Benefits of Calcium HMB for Endurance Athletes:
As always, here is a quick rundown of the scientifically studied effects of calcium HMB supplementation.
- Improves body composition/lean mass (Wilson et al., 2013)
- Preserves muscle during prolonged exercise (Park et al., 2013)
- Preserves muscle when calorically deficient (Park et al., 2013)
- Improves recovery (Wilson et al., 2013)
- Decreases soreness when taken before exercise (Wilson et al., 2008)
- Improves fat oxidation (Wilson et al., 2008)
- Improves aerobic performance (Durkalec-Michalski & Jeszka, 2016)
- Stimulates protein synthesis (Wilson et al., 2013)
- Improves mitochondrial biogenesis (He et al., 2016)
For all the research nerds out there, let’s talk about what the science says about calcium HMB for endurance athletes.
Wilson et al. (2013) stated in the International Society of Sports Nutrition’s position stand on HMB that it:
- Improves recovery by reducing skeletal muscle damage caused by exercise.
- Enhances skeletal muscle growth, strength, and power when the appropriate exercises are used.
- Increases lean body mass.
- May result in greater decreases in fat mass when used in conjunction with a structured exercise regimen.
- Inhibits proteolysis (the breakdown of proteins into amino acids) and increases protein synthesis (the process in which cells make proteins)
Park et al. (2013) found that HMB supplementation preserved muscle during two scenarios. The first scenario showed that HMB supplementation preserved muscle during prolonged bouts of endurance exercise. Second, the results showed that HMB supplementation preserved muscles when the subject was in a calorie deficit.
However, researchers pointed out that the ergogenic effects of HMB increase when the potential for muscle damage during exercise is high. It is also inferred that the decrease in muscle soreness after working out is due to the protective effects HMB supplementation has on muscles during exercise.
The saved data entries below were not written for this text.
(** Steps of the server do to a transport nothing but close it. *)
Definition trans_step (m m' : gmap nat trans) : Prop :=
  ∀ tr t', m' !! tr = Some t' →
    match m !! tr with
    | None => t_closing t' = false ∧ t_down t' = false ∧ t_after t' = false
    | Some t => t_down t' = t_down t ∧ t_after t' = t_after t ∧
        (t_closing t = true → t_closing t' = true)
    end.

Lemma linked_init c k : linked (mkTrans c k false false false) Transport.init.
Proof. by split. Qed.

(** [Close] on a transport whose view says that it is closing. *)
Lemma linked_close t t' p :
  linked t p → t_closing t' = true → t_down t' = t_down t → t_after t' = t_after t →
  linked t' (or_crash (server_Close p) p).
Proof.
  intros [Hr Hc Ha Hrd Hcl He] Ht Hd Haf.
  destruct (server_Close_ok p (transport_reachable_ctl _ _ Hr)) as (p'&Hp&Hctl&Hcc&Hw&Hrp&_).
  assert (reachable (Transport.exec ServerSide) Transport.init p') as Hr'.
  { eapply rtc_r; [done|]. exists (Transport.Close 0). simpl. by rewrite Hp. }
  rewrite Hp. simpl. split; try done.
  - rewrite Hw, Haf. done.
  - rewrite (ctl_read _ _ Hctl), Hrp, Hd, <- (ctl_read _ _ (transport_reachable_ctl _ _ Hr)). done.
  - by left.
  - rewrite Hw. destruct (wp p); try done; by rewrite Ht.
Qed.

Lemma linked_view t t' p :
  linked t p → t_closing t' = t_closing t → t_down t' = t_down t → t_after t' = t_after t →
  linked t' p.
Proof. intros [] Hc Hd Ha. split; rewrite ?Hc, ?Hd, ?Ha; done. Qed.

Lemma trans_step_refl m : trans_step m m.
Proof. intros tr t Ht. by rewrite Ht. Qed.

Lemma trans_step_close_all l m : trans_step m (close_all l m).
Proof.
  intros tr t'. rewrite close_all_lookup. case_decide; [|apply trans_step_refl].
  destruct (m !! tr); [|done]. by intros [= <-].
Qed.

Lemma start_transport_trs h w k tr s :
  trs (start_transport h w k tr s) = trs s ∨
  trs (start_transport h w k tr s) = <[tr := mkTrans (w_cert w) k false false false]> (trs s).
Proof. unfold start_transport. repeat case_match; simpl; eauto. Qed.

Lemma UpdatePublicKeys_trs ks s :
  trs (UpdatePublicKeys ks s).2 = trs s ∨ ∃ l, trs (UpdatePublicKeys ks s).2 = close_all l (trs s).
Proof. unfold UpdatePublicKeys. repeat (case_match; simpl; eauto). Qed.

(** What the server's own code does to the transports: it starts one, or closes some. *)
Lemma server_trs_cases a s s' :
  srv_alone a = true → Server.exec ParseCertificate a s = Some s' →
  trs s' = trs s ∨
  (∃ h w k tr, a = Start h tr ∧ handlers s !! h = Some w ∧ w_pc w = WStart k ∧ trs s !! tr = None ∧
    trs s' = <[tr := mkTrans (w_cert w) k false false false]> (trs s)) ∨
  ∃ l, trs s' = close_all l (trs s).
Proof.
  intros Ha He. destruct a; try done; simpl in He; try (apply bind_Some in He as (?&Hw&He));
    try (left; unfold exec_ws, exec_rd in He; by repeat case_match; simplify_eq).
  - unfold exec_ws in He. destruct (w_pc x) eqn:Hpc; try done. destruct (trs s !! tr0) eqn:Hn; [done|].
    injection He as <-. destruct (start_transport_trs h x k tr0 s) as [->|Htr]; [by left|].
    right. left. by exists h, x, k, tr0.
  - left. unfold exec_ws in He. destruct (w_pc x); try done. destruct (readers s !! rd); [done|].
    injection He as <-. unfold register_transport. by repeat case_match.
  - unfold exec_stop in He. repeat case_match; simplify_eq; try (by left). right. right. by eexists.
  - case_match; [|done]. injection He as <-.
    destruct (UpdatePublicKeys_trs ks s) as [->|[l ->]]; [by left|right; right; by eexists].
  - left. injection He as <-. unfold GetConnectionNotifyChan. by repeat case_match.
Qed.

Lemma server_trans_step a s s' :
  srv_alone a = true → Server.exec ParseCertificate a s = Some s' → trans_step (trs s) (trs s').
Proof.
  intros Ha He. destruct (server_trs_cases a s s' Ha He) as [->|[(h&w&k&tr&_&_&_&Hn&->)|[l ->]]];
    [apply trans_step_refl| |apply trans_step_close_all].
  intros tr' t'. rewrite lookup_insert_Some. intros [[<- <-]|[_ Ht]]; [by rewrite Hn|]. by rewrite Ht.
Qed.

(** ** The invariant *)

(** What the server sees of a transport after a step of it. *)
Definition seen (b : option Server.action) (t : trans) : trans :=
  match b with
  | Some (TransportDown _) => mkTrans (t_cert t) (t_key t) (t_closing t) true (t_after t)
  | Some (AfterWritePump _) => mkTrans (t_cert t) (t_key t) (t_closing t) (t_down t) true
  | _ => t
  end.

Lemma linked_pump tr a t p p' :
  linked t p → pump_alone a = true → Transport.exec ServerSide a p = Some p' →
  linked (seen (shows tr a p) t) p'.
Proof.
  intros Hl Ha He.
  assert (reachable (Transport.exec ServerSide) Transport.init p') as Hr'.
  { eapply rtc_r; [apply (lk_reach _ _ Hl)|by exists a]. }
  pose proof (transport_reachable_ctl _ _ (lk_reach _ _ Hl)) as Hctl.
  destruct Hl as [_ Hc Haf Hrd Hcl Hend].
  pose proof (ctl_closing _ _ Hctl eq_refl) as Hclosing. pose proof (ctl_read _ _ Hctl) as Hread.
  destruct a; try done; tr_step He; unfold shows; simpl;
    repeat match goal with E : wp _ = _ |- _ => rewrite E in *; revert E end;
    intros; simpl in *; (split; [exact Hr'|..]; simpl).
  all: try solve [intuition (congruence || done)].
  all: rewrite ?orb_true_r, ?orb_true_iff in *.
  all: first [done|by destruct (wp p)|by rewrite Heqw|intuition congruence].
Qed.

Lemma sync_lookup m ps tr :
  sync m ps !! tr = (λ t, let p := default Transport.init (ps !! tr) in
    if t_closing t then or_crash (server_Close p) p else p) <$> m !! tr.
Proof. unfold sync. rewrite map_lookup_imap. by destruct (m !! tr). Qed.

Lemma pumps_srv_inv a s s' :
  inv s → srv_alone a = true → Server.exec ParseCertificate a (sv s) = Some s' →
  Server.inv s' → inv (mkSys s' (sync (trs s') (pumps s)) (held s)).
Proof.
  intros Hi Ha He Hsi. pose proof (server_trans_step a _ _ Ha He) as Hst.
  split; simpl; [done| |].
  - intros tr. rewrite sync_lookup. by intros ?%fmap_is_Some.
  - intros tr t' Ht'. rewrite sync_lookup, Ht'. simpl. eexists. split; [done|].
    specialize (Hst tr t' Ht'). destruct (trs (sv s) !! tr) as [t|] eqn:Ht.
    + destruct (in_link _ Hi tr t Ht) as (p&->&Hl). simpl. destruct Hst as (Hd&Haf&Hc).
      destruct (t_closing t') eqn:Hct; [by eapply linked_close|]. eapply linked_view; [done..| |done|done].
      rewrite Hct. symmetry. apply not_true_iff_false. intros Htc. specialize (Hc Htc). congruence.
    + destruct Hst as (Hc&Hd&Haf). rewrite Hc.
      assert (pumps s !! tr = None) as ->.
      { apply eq_None_not_Some. intros Hs%(in_pumps _ Hi). rewrite Ht in Hs. by destruct Hs. }
      destruct t' as [c k cl d af]. simpl in *. subst. apply linked_init.
Qed.

(** Decoding a message never panics. *)
Hypothesis no_panic : ∀ b p, Message.UnmarshalMessage b ≠ Panic p.

(** The transport does not have to wait for [s.mu]. *)
Definition free (tr : nat) (a : Transport.action) (p : Transport.tr) (s : sys) : Prop :=
  shows tr a p = Some (AfterWritePump tr) → held s = false.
Body Composition, Lean Muscle Mass and Aerobic Capacity
Durkalec-Michalski and Jeszka (2016) investigated whether HMB supplementation affected body composition and aerobic capacity. This study showed significant increases in fat-free muscle mass, maximal oxygen uptake, and time to reach the ventilatory threshold. Researchers also discovered a reduction in fat mass.
According to Wilson et al. (2008), several studies have produced results that support the conclusion that HMB decreases body fat, blood cholesterol, and muscle proteolysis. Additionally, researchers posit that the increased protein synthesis and reduced protein degradation lead to improved body composition and lean muscle mass (Wilson et al., 2008).
What a mouthful! If you can think back to your school days, you probably remember learning that the mitochondria are the cell’s powerhouse. This means that they are responsible for energy production within the cell and are the main producers of ATP within cells and tissues. Evidence shows that mitochondria may function as a vital regulator of skeletal muscle fiber types and overall health (He et al., 2016).
Furthermore, maintaining skeletal muscle mitochondrial content and function is crucial for sustaining health. All this information becomes more relevant to this blog when you factor in that HMB has been shown to enhance the efficiency of mitochondrial biogenesis in skeletal muscle (He et al., 2016).
These benefits are great for ultra-runners and any other athlete that exercises for extended durations. Does this not sound like the perfect supplement for these types of athletes?
How Should Calcium HMB be Supplemented?
Most studies advise taking 3 grams of HMB daily to see the most benefits. Additionally, HMB proves most effective when consumed for at least 2 weeks before a race or competition (Wilson et al., 2013). Chronic consumption of HMB appears safe in both young and old populations. Thus, HMB appears safe when taken over several months, with 3–6 gram dosages in humans (Wilson, 2008).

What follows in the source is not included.